You are viewing a plain text version of this content. The canonical link for it is here.

Posted to dev@lucene.apache.org by Bob Carpenter <ca...@alias-i.com> on 2006/06/08 16:54:13 UTC

Re: Edit-distance strategy (slicing and one vs. all algorithms)

Here's a thoughtful discussion of Hirschberg's
edit-distance algorithm:

http://www.csse.monash.edu.au/~lloyd/tildeAlgDS/Dynamic/Hirsch/

In general, it appears to be *slower* than Levenstein, although
it only uses space proportional to the shorter string (vs.

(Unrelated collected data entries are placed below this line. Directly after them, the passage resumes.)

Lemma selectedHandoff_stays_empty (env : option string) (s : Page.State) :
  Page.reachable env s -> Page.selectedHandoff s = None.
Proof.
  revert s.
  apply (reachable_invariant env (fun s => Page.selectedHandoff s = None));
    [reflexivity |].
  intros a s s' Hstep IH. destruct a; simpl in Hstep;
    repeat match type of Hstep with
           | (if ?b then _ else _) = _ => destruct b; try discriminate
           | match ?n with O => _ | S _ => _ end = _ => destruct n; try discriminate
           end;
    injection Hstep as <-; try exact IH; try reflexivity.
  - rewrite (proj1 (runFlowWithStreaming_cells env s)). exact IH.
  - rewrite (proj1 (askBegin_cells s)). exact IH.
  - rewrite (proj1 (askBegin_cells s)). exact IH.
  - rewrite (proj1 (proj2 (askSettle_cells now o s))). exact IH.
  - rewrite (proj1 (handle_cells i e s)). exact IH.
Qed.

(** X8: no sequence of user actions and stream events opens the handoff
    drawer: [selectedHandoff] is set only by the [onNodeClick] callback,
    which the timeline never calls, so it stays empty. *)
Theorem handoff_drawer_never_opens (env : option string) (s : Page.State) :
  Page.reachable env s ->
  Page.selectedHandoff s = None /\ Page.showsDrawer s = false.
Proof.
  intros Hr. pose proof (selectedHandoff_stays_empty env s Hr) as H.
  split; [exact H |]. unfold Page.showsDrawer. rewrite H. reflexivity.
Qed.
Definition with_log_writer (v : option LogWriter) : Trainer :=
  {| config := config self; trainer_name := trainer_name self;
     n_batches_per_epoch := n_batches_per_epoch self;
     log_writer := v; checkpointer := checkpointer self;
     optimizer := optimizer self; warmup_scheduler := warmup_scheduler self;
     warmup_steps := warmup_steps self; lr_scheduler := lr_scheduler self;
     batch_scheduler := batch_scheduler self; metrics := metrics self;
     running_losses := running_losses self;
     running_counts := running_counts self; calls := calls self |}.

Definition with_checkpointer (v : option Checkpointer) : Trainer :=
  {| config := config self; trainer_name := trainer_name self;
     n_batches_per_epoch := n_batches_per_epoch self;
     log_writer := log_writer self; checkpointer := v;
     optimizer := optimizer self; warmup_scheduler := warmup_scheduler self;
     warmup_steps := warmup_steps self; lr_scheduler := lr_scheduler self;
     batch_scheduler := batch_scheduler self; metrics := metrics self;
     running_losses := running_losses self;
     running_counts := running_counts self; calls := calls self |}.

Definition with_optimizer (v : Optimizer) : Trainer :=
  {| config := config self; trainer_name := trainer_name self;
     n_batches_per_epoch := n_batches_per_epoch self;
     log_writer := log_writer self; checkpointer := checkpointer self;
     optimizer := v; warmup_scheduler := warmup_scheduler self;
     warmup_steps := warmup_steps self; lr_scheduler := lr_scheduler self;
     batch_scheduler := batch_scheduler self; metrics := metrics self;
     running_losses := running_losses self;
     running_counts := running_counts self; calls := calls self |}.

Definition with_warmup_scheduler (v : option Scheduler) : Trainer :=
  {| config := config self; trainer_name := trainer_name self;
     n_batches_per_epoch := n_batches_per_epoch self;
     log_writer := log_writer self; checkpointer := checkpointer self;
     optimizer := optimizer self; warmup_scheduler := v;
     warmup_steps := warmup_steps self; lr_scheduler := lr_scheduler self;
     batch_scheduler := batch_scheduler self; metrics := metrics self;
     running_losses := running_losses self;
     running_counts := running_counts self; calls := calls self |}.

Definition with_warmup_steps (v : Z) : Trainer :=
  {| config := config self; trainer_name := trainer_name self;
     n_batches_per_epoch := n_batches_per_epoch self;
     log_writer := log_writer self; checkpointer := checkpointer self;
     optimizer := optimizer self; warmup_scheduler := warmup_scheduler self;
     warmup_steps := v; lr_scheduler := lr_scheduler self;
     batch_scheduler := batch_scheduler self; metrics := metrics self;
     running_losses := running_losses self;
     running_counts := running_counts self; calls := calls self |}.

Levenstein's
product of the string lengths).

They conclude it's only useful for space if the strings are long.
Looks reasonable, but I have no experience with
this algorithm.

If only edit distance is needed and not alignment,
which is how I understand FuzzyQuery, then
you can also get along with space proportional
to the smaller of the strings by only allocating one
slice of the N x M dynamic programming table at
a time.  You can do this because each slice only
depends on the previous slice, with the boundary
conditions easily defined.  The resulting algorithm
looks a lot more like the well-known implementation
than Hirschberg's does.

You can re-use the slices, too, in a hand-over-hand
fashion, so you do less allocation and garbage collection.
You'll find a fairly clean Java implementation of this
technique in LingPipe's WeightedEditDistance class.
(http://www.alias-i.com/lingpipe)  It even does transpose
and allows weights on the edits (aka Smith-Waterman).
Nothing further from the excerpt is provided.